**Data:**
========================================
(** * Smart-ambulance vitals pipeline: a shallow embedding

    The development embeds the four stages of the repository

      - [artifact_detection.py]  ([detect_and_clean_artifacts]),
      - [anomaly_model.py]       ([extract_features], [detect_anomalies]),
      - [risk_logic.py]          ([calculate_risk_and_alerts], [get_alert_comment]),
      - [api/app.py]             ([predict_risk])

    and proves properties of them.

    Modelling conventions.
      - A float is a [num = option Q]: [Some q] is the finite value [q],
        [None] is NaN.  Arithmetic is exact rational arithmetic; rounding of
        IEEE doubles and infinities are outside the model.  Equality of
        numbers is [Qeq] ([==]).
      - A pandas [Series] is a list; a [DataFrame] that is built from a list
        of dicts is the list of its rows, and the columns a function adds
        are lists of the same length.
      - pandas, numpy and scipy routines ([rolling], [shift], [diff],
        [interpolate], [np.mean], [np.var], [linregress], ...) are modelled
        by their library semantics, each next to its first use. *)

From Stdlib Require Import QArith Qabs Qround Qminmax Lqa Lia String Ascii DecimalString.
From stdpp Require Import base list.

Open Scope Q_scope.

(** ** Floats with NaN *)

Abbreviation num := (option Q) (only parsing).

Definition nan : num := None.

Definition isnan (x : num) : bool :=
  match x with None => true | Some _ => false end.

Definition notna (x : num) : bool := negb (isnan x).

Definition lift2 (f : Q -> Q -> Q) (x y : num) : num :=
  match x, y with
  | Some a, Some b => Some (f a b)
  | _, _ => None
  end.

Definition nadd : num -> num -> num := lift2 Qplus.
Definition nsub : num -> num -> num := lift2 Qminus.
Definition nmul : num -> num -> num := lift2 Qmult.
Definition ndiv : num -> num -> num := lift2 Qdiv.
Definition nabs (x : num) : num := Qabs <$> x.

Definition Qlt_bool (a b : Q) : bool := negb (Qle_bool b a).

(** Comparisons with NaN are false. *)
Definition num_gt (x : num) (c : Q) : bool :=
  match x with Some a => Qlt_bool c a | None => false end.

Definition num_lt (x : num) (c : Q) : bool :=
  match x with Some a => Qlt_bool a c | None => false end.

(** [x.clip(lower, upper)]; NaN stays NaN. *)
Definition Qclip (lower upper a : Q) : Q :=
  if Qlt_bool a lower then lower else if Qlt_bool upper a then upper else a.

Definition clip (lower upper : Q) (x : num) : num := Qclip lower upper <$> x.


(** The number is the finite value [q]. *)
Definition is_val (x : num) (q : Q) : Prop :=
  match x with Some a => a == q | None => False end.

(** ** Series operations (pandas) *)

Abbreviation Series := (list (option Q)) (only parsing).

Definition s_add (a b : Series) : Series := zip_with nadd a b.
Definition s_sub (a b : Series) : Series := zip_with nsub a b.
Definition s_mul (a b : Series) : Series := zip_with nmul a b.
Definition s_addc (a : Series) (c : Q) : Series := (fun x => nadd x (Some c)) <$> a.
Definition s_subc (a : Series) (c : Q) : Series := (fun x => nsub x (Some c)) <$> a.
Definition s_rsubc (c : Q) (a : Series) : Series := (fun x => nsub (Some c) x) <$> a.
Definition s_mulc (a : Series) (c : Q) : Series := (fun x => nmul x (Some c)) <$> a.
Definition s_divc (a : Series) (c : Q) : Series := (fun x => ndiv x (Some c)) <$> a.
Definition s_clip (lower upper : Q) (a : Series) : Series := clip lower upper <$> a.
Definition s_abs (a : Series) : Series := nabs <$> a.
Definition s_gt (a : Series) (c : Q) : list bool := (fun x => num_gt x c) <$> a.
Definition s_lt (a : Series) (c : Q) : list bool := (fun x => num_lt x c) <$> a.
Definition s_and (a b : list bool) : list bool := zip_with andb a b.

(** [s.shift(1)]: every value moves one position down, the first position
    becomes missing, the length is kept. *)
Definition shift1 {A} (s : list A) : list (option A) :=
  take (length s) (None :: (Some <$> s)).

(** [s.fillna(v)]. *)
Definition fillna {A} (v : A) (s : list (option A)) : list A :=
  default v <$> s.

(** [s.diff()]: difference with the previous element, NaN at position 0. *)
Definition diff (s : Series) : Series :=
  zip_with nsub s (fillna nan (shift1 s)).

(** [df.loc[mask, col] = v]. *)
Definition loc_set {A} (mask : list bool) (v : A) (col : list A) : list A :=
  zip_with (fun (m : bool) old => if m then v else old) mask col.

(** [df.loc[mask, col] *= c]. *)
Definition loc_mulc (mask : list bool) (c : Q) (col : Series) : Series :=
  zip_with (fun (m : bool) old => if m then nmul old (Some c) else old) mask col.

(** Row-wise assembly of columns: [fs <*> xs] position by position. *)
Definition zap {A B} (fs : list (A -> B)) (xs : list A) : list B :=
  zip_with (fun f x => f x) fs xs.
========================================
**Problem description:**
Within the listing above, the range opens at the line with "Definition s_add (a" and closes at the line with "Definition s_subc (a". Reproduce exactly the lines of that range, including both ends.

**Response area:**
Definition s_add (a b : Series) : Series := zip_with nadd a b.
Definition s_sub (a b : Series) : Series := zip_with nsub a b.
Definition s_mul (a b : Series) : Series := zip_with nmul a b.
Definition s_addc (a : Series) (c : Q) : Series := (fun x => nadd x (Some c)) <$> a.
Definition s_subc (a : Series) (c : Q) : Series := (fun x => nsub x (Some c)) <$> a.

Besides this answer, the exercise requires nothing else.